A 5-Year Retrospective Review of Avian Diseases Diagnosed at the Department of Pathology, University of Georgia.


Nemeth NM, Gonzalez-Astudillo V, Oesterle PT, Howerth EW.

Date: 25 August 2016


Avian samples (n = 827) submitted to the University of Georgia from 2006 to 2011 were reviewed to determine common disease entities and taxa-specific patterns. The study included 153 species, with 64.5% Psittaciformes, 11.3% Passeriformes, 7.9% Galliformes, 3.8% Columbiformes and 3.5% Anseriformes. Infectious agents were identified in 226 birds (27.3%); bacterial infections (n = 119; 14.4%) were most commonly gram-negative bacilli and Chlamydia psittaci and less commonly Mycoplasma and Mycobacterium spp. Mycotic infections (e.g. Aspergillus spp., Candida spp.) were identified in 66 birds (7.9%), followed by viruses in 30 birds (3.6%), most commonly polyomavirus and poxviruses.

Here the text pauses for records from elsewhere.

(* ===== verification/TableBuilderProof.v ===== *)
(** * What a table builder writes

    The invariant: the file holds the data blocks finished so far, the index
    has an entry for each but perhaps the last, whose keys separate the
    blocks, and the filter block builder was called with every key at the
    offset of its block. *)
From S2P Require Import Prelude Base128 Order Coding CodingProof Crc32c Crc32cProof Env Comparator ComparatorProof Bloom.
From S2P Require Import SkipListProof SkipListSet Iterator Block BlockProof BlockIterProof BlockSpec Format FormatProof TableBuilder.
From S2P Require FilterBlock FilterBlockProof.
From stdpp Require sorting.

(** ** Weights of entries *)
Definition weight (es : entries) : Z := foldr (fun e n => zlen e.1 + zlen e.2 + 64 + n) 0 es.

Lemma weight_cons e es : weight (e :: es) = zlen e.1 + zlen e.2 + 64 + weight es.
Proof. unfold weight. cbn [foldr]. lia. Qed.

Lemma weight_app es fs : weight (es ++ fs) = weight es + weight fs.
Proof. unfold weight. induction es as [|e es IH]; cbn [app foldr]; [done|]. rewrite IH. lia. Qed.

Lemma weight_nonneg es : 64 * zlen es <= weight es.
Proof.
  induction es as [|e es IH]; [done|]. rewrite zlen_cons. unfold weight in *. cbn [foldr].
  pose proof (zlen_nonneg e.1). pose proof (zlen_nonneg e.2). lia.
Qed.

Lemma room_weight es : room es + 45 * zlen es = weight es + 8.
Proof. induction es as [|e es IH]; [done|]. rewrite zlen_cons. unfold room, weight in *. cbn [foldr] in *. lia. Qed.

Lemma weight_entry es e : e ∈ es -> zlen e.1 + zlen e.2 + 64 <= weight es.
Proof.
  intros (l1 & l2 & ->)%list_elem_of_split. rewrite weight_app. pose proof (weight_nonneg l1). pose proof (weight_nonneg l2).
  pose proof (zlen_nonneg l1). pose proof (zlen_nonneg l2). unfold weight in *. cbn [foldr] in *. lia.
Qed.
Lemma all_entries_total : all_entries idx block_of = total.
Proof.
  rewrite (layout_total _ _ _ _ _ _ _ _ _ _ Hlay). unfold all_entries, blocks, block_entries. f_equal.
  apply list_eq. intros i. rewrite !list_lookup_fmap. destruct (idx !! i) as [[s h]|] eqn:E.
  - destruct (index_at i s h E) as (d & Hd & _ & _ & Eb & _). cbn. by rewrite Hd, Eb.
  - cbn. unfold index_entries in E. rewrite lookup_zip_with in E. destruct (bs !! i) as [d|] eqn:Hd; [|done].
    destruct (seps !! i) eqn:Hs; [done|]. apply lookup_ge_None in Hs. apply lookup_lt_Some in Hd.
    destruct (layout_index _ _ _ _ _ _ _ _ _ _ Hlay) as [_ Hl]. lia.
Qed.

Lemma index_upper j s h : idx !! j = Some (s, h) -> Forall (fun e => order e.1 s <> Gt) (block_of h).
Proof.
  intros E. destruct (index_at j s h E) as (d & Hd & Hs & _ & -> & _).
  destruct (layout_seps _ _ _ _ _ _ _ _ _ _ Hlay j s Hs) as (d' & Hd' & _ & _ & Hup & _). rewrite Hd in Hd'. by injection Hd' as <-.
Qed.

Lemma index_lower j j' s h s' h' : idx !! j = Some (s, h) -> idx !! j' = Some (s', h') -> (j < j')%nat ->
  Forall (fun e => order s e.1 = Lt) (block_of h').
Proof.
  intros E E' Hj. destruct (index_at j s h E) as (d & Hd & Hs & _). destruct (index_at j' s' h' E') as (d' & Hd' & _ & _ & -> & _).
  destruct (layout_seps _ _ _ _ _ _ _ _ _ _ Hlay j s Hs) as (_ & _ & _ & _ & _ & Hlo & _). apply Forall_forall. intros e He.
  rewrite Forall_forall in Hlo. apply Hlo, elem_of_app. left. by apply (in_blocks (S j) j' bs d').
Qed.

Lemma sorted_intro (ks : list (list Z)) : (forall i j a b, ks !! i = Some a -> ks !! j = Some b -> (i < j)%nat -> order a b = Lt) -> sorted order ks.
Proof.
  induction ks as [|k ks IH]; intros Hk; [constructor|]. constructor.
  - apply IH. intros i j a b Ha Hb Hij. by apply (Hk (S i) (S j) a b); [| |lia].
  - apply Forall_lookup. intros j b Hb. by apply (Hk 0%nat (S j) k b); [| |lia].
Qed.

Lemma index_sorted : sorted order (keys_of idx).
Proof.
  apply sorted_intro. intros i j a b Ha Hb Hij. unfold keys_of in *. rewrite list_lookup_fmap in Ha, Hb.
  destruct (idx !! i) as [[s h]|] eqn:E; [|done]. destruct (idx !! j) as [[s' h']|] eqn:E'; [|done]. cbn in Ha, Hb. injection Ha as <-. injection Hb as <-.
  destruct (index_at j s' h' E') as (d & Hd & _ & _ & Eb & _).
  destruct (layout_blocks _ _ _ _ _ _ _ _ _ _ Hlay j d Hd) as [Hne _ _ _]. destruct (some_entry d Hne) as (e & He). rewrite <- Eb in He.
  pose proof (index_lower i j s h s' h' E E' Hij) as Hlo. pose proof (index_upper j s' h' E') as Hup. rewrite Forall_forall in Hlo, Hup.
  apply (order_lt_le order _ e.1); [by apply Hlo|by apply Hup].
Qed.
End Layout.

(** What the reader of the filter block answers. *)
Definition filter_answers (o : Options) (bs : list dblock) (f : option (FilterPolicy * FilterBlockReader)) : Prop :=
  match f with
  | None => True
  | Some (policy, reader) => filter_policy o = Some policy /\
      forall i d, bs !! i = Some d -> exists fc, bytes fc /\
        (forall key, @FilterKeyMayMatch policy reader (d_offset d) key = @KeyMayMatch policy key fc) /\
        forall q, q ∈ d_pieces d -> @KeyMayMatch policy (piece_key q) fc = Ok true
  end.
(* ===== verification/TableSpec.v ===== *)
(** * What tables guarantee

    A table that was built and written is read back by its iterator, in both
    directions and from any key, and lookups find what an iterator would. *)
From S2P Require Import Prelude Order Coding Env Comparator ComparatorProof Bloom SkipListSet Iterator Block BlockIterProof.
From S2P Require Import Format FormatProof Cache TwoLevelIterator TableBuilder TableBuilderProof Table TableProof.

Section Spec.
Context {W : Type} `{WritableFile W} {reliable : W -> Prop} {written : W -> list Z} {Hwrite : ReliableFile W reliable written}.
Context {F : Type} `{RandomAccessFile F} {file_bytes : F -> list Z} {Hread : ReadableAt F file_bytes}.
Context {Hd C : Type} `{Cache Block Hd C} {cached : (list Z -> Block -> Prop) -> C -> list (Hd * Block) -> Prop} {Hcache : LawfulCache cached}.
Context (address : list Z -> Z) (buf ubuf : Z) (o : Options) (order : list Z -> list Z -> comparison) (valid : list Z -> Prop).
Context {Hlaw : @LawfulComparator (comparator o) valid order} (group : list Z -> list Z -> Prop).
Context {Hgroup : @GroupedComparator (comparator o) valid order group} {Hshort : @ShortComparator (comparator o)} (Hvb : forall k, valid k -> bytes k).
Context (I : nat) (HI : (1 <= I)%nat) (HI31 : Z.of_nat I < 2 ^ 31 - 1) (HoI : block_restart_interval o = Z.of_nat I).
Context (total : list (list Z * list Z)) (filter_max : Z) (Hok : table_ok o order valid total filter_max).

(** The cache has no mapping whose key starts with the id it gives out next. *)
Definition cache_ready (cache : option C) : Prop :=
  match cache with
  | None => True
  | Some c => exists held, cached (fun k _ => take 8 k <> EncodeFixed64 (cache_NewId c).1) c held
  end.

(** The handles of other tables. *)
Lemma ready_alive cache bs (t : Table (F := F)) : cache_ready cache -> cache_id t = (open_cache cache).1 ->
  exists held, alive (cached := cached) bs t (open_cache cache).2 held.
Proof.
  intros Hc Hid. destruct cache as [c|]; cbn [cache_ready open_cache] in *; [|by exists []].
  destruct Hc as (held & Hc). destruct (cache_NewId c) as [id c'] eqn:En. cbn [fst snd] in *.
  exists (map (fun p => Some p.1) held), held. split; [|clear; induction held as [|p held IH]; cbn; [done|by rewrite IH]].
  apply (mapping_law (fun k _ => take 8 k <> EncodeFixed64 id)).
  - intros k v Hk i d _ ->. destruct Hk. unfold cache_key. by rewrite Hid.
  - pose proof (new_id_law _ c held Hc) as H'. by rewrite En in H'.
Qed.

(** A table that is open. *)
Definition is_open (file : F) (cache : option C) (t : Table) (bs : list dblock) (seps : list (list Z)) (p : file_parts) : Prop :=
  layout o order valid group I total (file_bytes file) bs seps p /\ Table.file t = file /\ options t = o /\
  cache_id t = (open_cache cache).1 /\ new_Block (index_raw p) = Ok (index_block t) /\ filter_answers o bs (Table.filter t) /\
  exists ips irs, index_raw p = contents ips irs /\ BlockProof.shares 1 ips /\ BlockProof.restart_points 1 ips irs /\
    map BlockProof.entry_of ips = index_entries seps bs /\ zlen (index_raw p) < 2 ^ 32 /\ Forall (fun q => zlen (BlockProof.piece_key q) < 2 ^ 32) ips.

Lemma build_open f cache : reliable f -> written f = [] ->
  exists r, build_table address o f total = Ok (OK, r) /\
    forall file, file_bytes file = written (TableBuilder.file r) ->
    exists t bs seps p, Open buf ubuf o file (zlen (file_bytes file)) cache = Ok (OK, Some t, (open_cache cache).2) /\ is_open file cache t bs seps p.
Proof.
  intros Hf Hwf. destruct (build_table_ok address o order valid group Hvb I HI HI31 HoI total filter_max Hok f Hf Hwf) as (r & bs & seps & p & Eb & _ & Hl & _).
  exists r. split; [done|]. intros file Ef. rewrite <- Ef in Hl.
  destruct (Open_ok buf ubuf o order valid group I HI total filter_max Hok file bs seps p Hl cache) as (s & fl & blk & Eo & -> & Ha & Ei).
  do 4 eexists. split; [exact Eo|]. split_and!; try done. destruct (layout_index _ _ _ _ _ _ _ _ _ _ Hl) as [(ips & irs & Er & Hsh & Hrs & Ees) _].
  exists ips, irs. assert (Hsize : zlen (index_raw p) < 2 ^ 32).
  { pose proof (parts_small o order valid group I HI total file bs seps p Hl). pose proof (zlen_nonneg (data_bytes bs)).
    pose proof (zlen_nonneg (filter_part p)). pose proof (zlen_nonneg (meta_raw p)). lia. }
  split_and!; try done. apply Forall_forall. intros q (j & Hq)%list_elem_of_lookup.
  assert (Eq : index_entries seps bs !! j = Some (BlockProof.entry_of q)) by (rewrite <- Ees; by rewrite list_lookup_fmap, Hq).
  apply lookup_zip_with_Some in Eq as (s & d & [= Ek _] & Hs & _). rewrite Ek.
  destruct (layout_seps _ _ _ _ _ _ _ _ _ _ Hl j s Hs) as (d' & Hd' & _ & Hz & _).
  pose proof (block_weight o order valid group I HI total filter_max Hok _ bs seps p Hl j d' Hd'). lia.
Qed.
(** ** Iteration *)

(** C14: Tables round trip.  Sorted entries that were added to a builder on
    an empty file whose writes succeed give status OK; the file that was
    written opens with status OK, with or without a block cache, and the
    table's iterator gives the entries in order, backwards in reverse order,
    and from any key those not before it. *)
Theorem table_roundtrip f cache :
  reliable f -> written f = [] -> cache_ready cache ->
  exists r, build_table address o f total = Ok (OK, r) /\
    forall file, file_bytes file = written (TableBuilder.file r) ->
    exists t cache', Open buf ubuf o file (zlen (file_bytes file)) cache = Ok (OK, Some t, cache') /\
      forall ro, let it_ := table_iterator buf ubuf t ro in
      exists it first last, Table_NewIterator t cache' = Ok it /\
        @SeekToFirst _ it_ it = Ok first /\ @walk_entries _ it_ (S (length total)) (@Next _ it_) first = Ok total /\
        @SeekToLast _ it_ it = Ok last /\ @walk_entries _ it_ (S (length total)) (@Prev _ it_) last = Ok (rev total) /\
        forall target, valid target -> exists from, @Seek _ it_ target it = Ok from /\
          @walk_entries _ it_ (S (length total)) (@Next _ it_) from = Ok (drop (place order target (keys_of total)) total).
Proof.
  intros Hf Hwf Hc. destruct (build_open f cache Hf Hwf) as (r & Eb & Hopen). exists r. split; [done|]. intros file Ef.
  destruct (Hopen file Ef) as (t & bs & seps & p & Eo & Hl & Hfile & Ho & Hid & Hi & Ha & ips & irs & Er & Hsh & Hrs & Ees & Hz & Hk).
  exists t, (open_cache cache).2. split; [done|]. intros ro it_. destruct (ready_alive cache bs t Hc Hid) as (held & Halive).
  destruct (Table_NewIterator_ok I HI bs seps p t Hi ips irs Er Hrs Hz _ held Halive)
    as (it & En & Hu).
  pose proof (table_lawful buf ubuf o order valid group Hvb I HI total filter_max Hok file bs seps p Hl t Hfile Ho Hi ips irs Er Hsh Hrs Ees Hz Hk ro held) as Hlw.
  destruct (@first_law _ _ _ _ _ _ _ Hlw it Hu) as (first & Efirst & Hfirst). destruct (@last_law _ _ _ _ _ _ _ Hlw it Hu) as (last & Elast & Hlast).
  exists it, first, last. split_and!; [done|done| |done| |].
  - exact (walk_next (Hlaw := Hlw) order valid total _ _ (S (length total)) first 0 Hfirst ltac:(lia)).
  - by apply (walk_last (Hlaw := Hlw) order valid total _ _ last).
  - intros target Ht. destruct (@seek_law _ _ _ _ _ _ _ Hlw it target Hu Ht) as (from & Es & Hfrom). exists from. split; [done|].
    apply (walk_next (Hlaw := Hlw) order valid total _ _ (S (length total)) from); [done|lia].
Qed.

(** ** Lookups *)
Context (Htotal : forall policy k fc, filter_policy o = Some policy -> valid k -> bytes fc -> exists b, @KeyMayMatch policy k fc = Ok b).
Context (Hsame : forall policy k k' fc, filter_policy o = Some policy -> valid k -> valid k' -> group k k' -> @KeyMayMatch policy k fc = @KeyMayMatch policy k' fc).

(** C16: Lookups.  [InternalGet] returns status OK; when an entry at or after
    the key is in the group of the key, the handler is called, with the first
    entry at or after the key; it is called with no other entry. *)
Theorem table_get f cache {A} (handle_result : list Z -> list Z -> A -> outcome A) :
  reliable f -> written f = [] -> cache_ready cache -> (forall rk rv arg, exists arg', handle_result rk rv arg = Ok arg') ->
  exists r, build_table address o f total = Ok (OK, r) /\
    forall file, file_bytes file = written (TableBuilder.file r) ->
    exists t cache', Open buf ubuf o file (zlen (file_bytes file)) cache = Ok (OK, Some t, cache') /\
      forall ro k arg, valid k -> exists arg' cache'', InternalGet buf ubuf t ro k handle_result arg cache' = Ok (OK, arg', cache'') /\
        let found := total !! place order k (keys_of total) in
        ((exists e, found = Some e /\ handle_result e.1 e.2 arg = Ok arg') \/
         (arg' = arg /\ forall e, e ∈ total -> order k e.1 <> Gt -> ~ group k e.1)).
Proof.
  intros Hf Hwf Hc Hres. destruct (build_open f cache Hf Hwf) as (r & Eb & Hopen). exists r. split; [done|]. intros file Ef.
  destruct (Hopen file Ef) as (t & bs & seps & p & Eo & Hl & Hfile & Ho & Hid & Hi & Ha & ips & irs & Er & Hsh & Hrs & Ees & Hz & Hk).
  exists t, (open_cache cache).2. split; [done|]. intros ro k arg Hvk. destruct (ready_alive cache bs t Hc Hid) as (held & Halive).
  destruct (InternalGet_ok buf ubuf o order valid group Hvb I HI total filter_max Hok file bs seps p Hl t Hfile Ho Hi ips irs Er Hsh Hrs Ees Hz Hk
    Ha Htotal Hsame ro k handle_result arg _ held Halive Hvk) as (arg' & w' & Eg & _ & Hcase); [intros rk rv _; apply Hres|].
  exists arg', w'. split; [done|]. destruct Hcase as [(rk & rv & El & Eh)|[-> Habs]]; [left; by exists (rk, rv)|by right].
Qed.
End Spec.

(** ** Files that are too short *)
Section Short.
Context {F : Type} `{RandomAccessFile F} {file_bytes : F -> list Z} {Hread : ReadableAt F file_bytes}.
Context {Hd C : Type} `{Cache Block Hd C}.

End Short.

(** ** Concrete tables *)
Definition sample_total : list (list Z * list Z) := [([1], [7]); ([1; 2], [8; 8]); ([3], [])].
Definition sample_options : Options := mk_options BytewiseComparator true 1 2 kNoCompression None.
#[local] Abbreviation sample_cached := (fun (_ : list Z -> Block -> Prop) (_ : Z) (held : list (Block * Block)) => Forall (fun p => p.1 = p.2) held).

Lemma sample_ok : table_ok sample_options lex bytes sample_total 0.
Proof.
  split.
  - repeat (apply Forall_cons_2; [split; by vm_compute; repeat constructor|]). apply Forall_nil_2.
  - by vm_compute; repeat constructor.
  - by vm_compute.
  - done.
  - done.
Qed.

Lemma table_roundtrip_witness :
  exists r t c it first, build_table (fun _ => 0) sample_options (mk_mem [] None) sample_total = Ok (OK, r) /\
    let file := mem_bytes (TableBuilder.file r) in
    Open (Hd := Block) 0 0 sample_options file (zlen file) (Some 41) = Ok (OK, Some t, c) /\
    let it_ := table_iterator 0 0 t (mk_read_options true true) in
    Table_NewIterator t c = Ok it /\ @Seek _ it_ [1; 1] it = Ok first /\
    @walk_entries _ it_ 4 (@Next _ it_) first = Ok [([1; 2], [8; 8]); ([3], [])].
Proof.
  assert (Hb : bytes [1; 1]) by (by vm_compute; repeat constructor).
  destruct (table_roundtrip (file_bytes := fun f => f) (cached := sample_cached) (fun _ => 0) 0 0 sample_options lex bytes
    (fun a b => lex a b = Eq) (Hgroup := @equal_grouped BytewiseComparator bytes lex bytewise_lawful) (fun k H => H) 2 ltac:(lia) ltac:(lia) eq_refl
    sample_total 0 sample_ok (mk_mem [] None) (Some 41)) as (r & Eb & Hr); [done|done|by exists []|].
  destruct (Hr (mem_bytes (TableBuilder.file r)) eq_refl) as (t & c & Eo & Hit).
  destruct (Hit (mk_read_options true true)) as (it & first & last & En & _ & _ & _ & _ & Hseek).
  destruct (Hseek [1; 1] Hb) as (from & Es & Ew). exists r, t, c, it, from. split; [exact Eb|]. split; [exact Eo|].
  split; [exact En|]. split; [exact Es|]. exact Ew.
Defined.

Lemma table_get_witness :
  exists r t c c', build_table (fun _ => 0) sample_options (mk_mem [] None) sample_total = Ok (OK, r) /\
    let file := mem_bytes (TableBuilder.file r) in
    Open (Hd := Block) 0 0 sample_options file (zlen file) (Some 41) = Ok (OK, Some t, c) /\
    InternalGet (Hd := Block) 0 0 t (mk_read_options true true) [1; 2] (fun _ v _ => Ok (Some v)) None c = Ok (OK, Some [8; 8], c').
Proof.
  assert (Hb : bytes [1; 2]) by (by vm_compute; repeat constructor).
  assert (Hin : ([1; 2], [8; 8]) ∈ sample_total) by (unfold sample_total; right; left).
  assert (Hle : lex [1; 2] [1; 2] <> Gt) by by vm_compute.
  destruct (table_get (file_bytes := fun f => f) (cached := sample_cached) (fun _ => 0) 0 0 sample_options lex bytes
    (fun a b => lex a b = Eq) (Hgroup := @equal_grouped BytewiseComparator bytes lex bytewise_lawful) (fun k H => H) 2 ltac:(lia) ltac:(lia) eq_refl
    sample_total 0 sample_ok ltac:(by intros policy k fc [=]) ltac:(by intros policy k k' fc [=])
    (mk_mem [] None) (Some 41) (fun (_ v : list Z) (_ : option (list Z)) => Ok (Some v))) as (r & Eb & Hr); [done|done|by exists []|by eexists|].
  destruct (Hr (mem_bytes (TableBuilder.file r)) eq_refl) as (t & c & Eo & Hget).
  destruct (Hget (mk_read_options true true) [1; 2] None Hb) as (arg' & c' & Eg & Hcase).
  exists r, t, c, c'. split; [exact Eb|]. split; [exact Eo|]. destruct Hcase as [(e & Ee & Ev)|[_ Habs]]; [|destruct (Habs _ Hin Hle); exact eq_refl].
  injection Ee as <-. injection Ev as <-. exact Eg.
Defined.

(* ===== verification/Merger.v ===== *)
(** * Merging iterators ([table/merger.cc])

    The union of the entries of several iterators, in the order of their
    keys.  In C++ the children are behind one interface; here they are states
    of one type that has it. *)
From S2P Require Import Prelude Env Comparator Iterator.

Inductive Direction : Type := kForward | kReverse.
#[export] Instance direction_dec : EqDecision Direction.
Proof. solve_decision. Defined.

Section Merger.
Context {S : Type} `{Iterator S} `{Comparator}.
#[local] Abbreviation child := (IteratorWrapper S).

(** [current_] points into the array of children. *)
Record MergingIterator : Type := mk_merging {
  children_ : list child;
  current_ : option nat;
  direction_ : Direction
}.

(** A loop over the children, or over all but one. *)
Fixpoint each (f : nat -> child -> outcome child) (i : nat) (l : list child) : outcome (list child) :=
  match l with
  | [] => Ok []
  | c :: l' =>
      let! c := f i c in
      let! l' := each f (Datatypes.S i) l' in
      Ok (c :: l')
  end.
Definition each_other (current : nat) (f : child -> outcome child) (l : list child) : outcome (list child) :=
  each (fun i c => if decide (i = current) then Ok c else f c) 0 l.

Definition new_MergingIterator (children : list S) : outcome MergingIterator :=
  let! children := each (fun i => wrapper_Set (children !! i)) 0 (map (fun _ => mk_wrapper None false []) children) in
  Ok (mk_merging children None kForward).

(** The loops of [FindSmallest] and [FindLargest]: [better] of the comparison
    with the best so far. *)
Fixpoint pick (better : Z -> bool) (l : list (nat * child)) (best : option (nat * child)) : outcome (option nat) :=
  match l with
  | [] => Ok (fst <$> best)
  | (i, c) :: l' =>
      if valid_ c then
        match best with
        | None => pick better l' (Some (i, c))
        | Some (_, b) =>
            let! ck := wrapper_key c in
            let! bk := wrapper_key b in
            let! r := Compare ck bk in
            pick better l' (if better r then Some (i, c) else best)
        end
      else pick better l' best
  end.
Definition numbered (l : list child) : list (nat * child) := imap pair l.
Definition FindSmallest (l : list child) : outcome (option nat) := pick (fun r => r <? 0) (numbered l) None.
Definition FindLargest (l : list child) : outcome (option nat) := pick (fun r => 0 <? r) (rev (numbered l)) None.

Definition merging_Valid (m : MergingIterator) : bool := match current_ m with Some _ => true | None => false end.

(** The child [current_] points to. *)
Definition current_child (m : MergingIterator) : outcome (nat * child) :=
  match current_ m with
  | Some i => let! c := or_ub BadPointer (children_ m !! i) in Ok (i, c)
  | None => UB BadAssert
  end.
Definition merging_key (m : MergingIterator) : outcome (list Z) := let! (_, c) := current_child m in wrapper_key c.
Definition merging_value (m : MergingIterator) : outcome (list Z) := let! (_, c) := current_child m in wrapper_value c.

Definition merging_SeekToFirst (m : MergingIterator) : outcome MergingIterator :=
  let! l := each (fun _ => wrapper_SeekToFirst) 0 (children_ m) in
  let! current := FindSmallest l in
  Ok (mk_merging l current kForward).

Definition merging_SeekToLast (m : MergingIterator) : outcome MergingIterator :=
  let! l := each (fun _ => wrapper_SeekToLast) 0 (children_ m) in
  let! current := FindLargest l in
  Ok (mk_merging l current kReverse).

Definition merging_Seek (target : list Z) (m : MergingIterator) : outcome MergingIterator :=
  let! l := each (fun _ => wrapper_Seek target) 0 (children_ m) in
  let! current := FindSmallest l in
  Ok (mk_merging l current kForward).

(** Another child is moved after [key()], or before it. *)
Definition child_after (key : list Z) (c : child) : outcome child :=
  let! c := wrapper_Seek key c in
  if valid_ c then
    let! ck := wrapper_key c in
    let! r := Compare key ck in
    if r =? 0 then wrapper_Next c else Ok c
  else Ok c.
Definition child_before (key : list Z) (c : child) : outcome child :=
  let! c := wrapper_Seek key c in
  if valid_ c then wrapper_Prev c else wrapper_SeekToLast c.

Definition merging_Next (m : MergingIterator) : outcome MergingIterator :=
  let! (i, c) := current_child m in
  let! l := (if decide (direction_ m = kForward) then Ok (children_ m)
             else let! key := wrapper_key c in each_other i (child_after key) (children_ m)) in
  let! c := wrapper_Next c in
  let l := <[i := c]> l in
  let! current := FindSmallest l in
  Ok (mk_merging l current kForward).

Definition merging_Prev (m : MergingIterator) : outcome MergingIterator :=
  let! (i, c) := current_child m in
  let! l := (if decide (direction_ m = kReverse) then Ok (children_ m)
             else let! key := wrapper_key c in each_other i (child_before key) (children_ m)) in
  let! c := wrapper_Prev c in
  let l := <[i := c]> l in
  let! current := FindLargest l in
  Ok (mk_merging l current kReverse).

(** The first status that is not OK, or the last one. *)
Fixpoint merging_status (l : list child) (s : Status) : outcome Status :=
  match l with
  | [] => Ok s
  | c :: l' =>
      let! s := wrapper_status c in
      if negb (ok s) then Ok s else merging_status l' s
  end.

#[export] Instance merging_iterator : Iterator MergingIterator := {
  Valid m := Ok (merging_Valid m);
  SeekToFirst := merging_SeekToFirst;
  SeekToLast := merging_SeekToLast;
  Seek := merging_Seek;
  Next := merging_Next;
  Prev := merging_Prev;
  key := merging_key;
  value := merging_value;
  status m := merging_status (children_ m) OK
}.

(** What [NewMergingIterator] returns. *)
Inductive Merged : Type :=
| NoChild (e : EmptyIterator)
| OneChild (s : S)
| ManyChildren (m : MergingIterator).

Definition NewMergingIterator (children : list S) : outcome Merged :=
  match children with
  | [] => Ok (NoChild NewEmptyIterator)
  | [s] => Ok (OneChild s)
  | _ => let! m := new_MergingIterator children in Ok (ManyChildren m)
  end.

Definition merged_move (f : forall T, Iterator T -> T -> outcome T) (m : Merged) : outcome Merged :=
  match m with
  | NoChild e => let! e := f _ _ e in Ok (NoChild e)
  | OneChild s => let! s := f _ _ s in Ok (OneChild s)
  | ManyChildren m => let! m := f _ _ m in Ok (ManyChildren m)
  end.
Definition merged_get {A} (f : forall T, Iterator T -> T -> outcome A) (m : Merged) : outcome A :=
  match m with
  | NoChild e => f _ _ e
  | OneChild s => f _ _ s
  | ManyChildren m => f _ _ m
  end.
#[export] Instance merged_iterator : Iterator Merged := {
  Valid := merged_get (fun _ _ => Valid);
  SeekToFirst := merged_move (fun _ _ => SeekToFirst);
  SeekToLast := merged_move (fun _ _ => SeekToLast);
  Seek target := merged_move (fun _ _ => Seek target);
  Next := merged_move (fun _ _ => Next);
  Prev := merged_move (fun _ _ => Prev);
  key := merged_get (fun _ _ => key);
  value := merged_get (fun _ _ => value);
  status := merged_get (fun _ _ => status)
}.
End Merger.
Arguments MergingIterator : clear implicits.
Arguments Merged : clear implicits.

Eighteen birds had macroparasite infections, which were most common in Galliformes and most often involved gastrointestinal Capillaria spp. Neoplasia was diagnosed in 76 birds (9.2%) of 25 species, with 79% of the tumours deemed to be malignant. The most common neoplasm was lymphoma (n = 17; 22.4%), which was diagnosed in Psittaciformes, Galliformes and Passeriformes. Adenocarcinoma (n = 9) was found most frequently in the reproductive and gastrointestinal tracts. Haematopoietic neoplasms included myelocytoma and erythroid leucosis. Atherosclerosis was most common in psittacines (23/32; 71.8%) and in raptors and aquatic birds. Seventeen birds, mostly psittacines and aquatic birds, had amyloidosis, most often in the liver, kidney and spleen. Twenty-two birds had gout, most commonly the visceral form. Overall, bacterial infection was the most frequently diagnosed cause of death in captive birds, most commonly in Psittaciformes, followed by Passeriformes and Galliformes. Neoplasia was most common in Psittaciformes, which generally are longer lived than other taxa studied. Some disease entities (e.g. atherosclerosis and aspergillosis) may be associated with captive conditions, and some may involve a genetic predisposition (e.g. atherosclerosis, amyloidosis and haemosiderosis).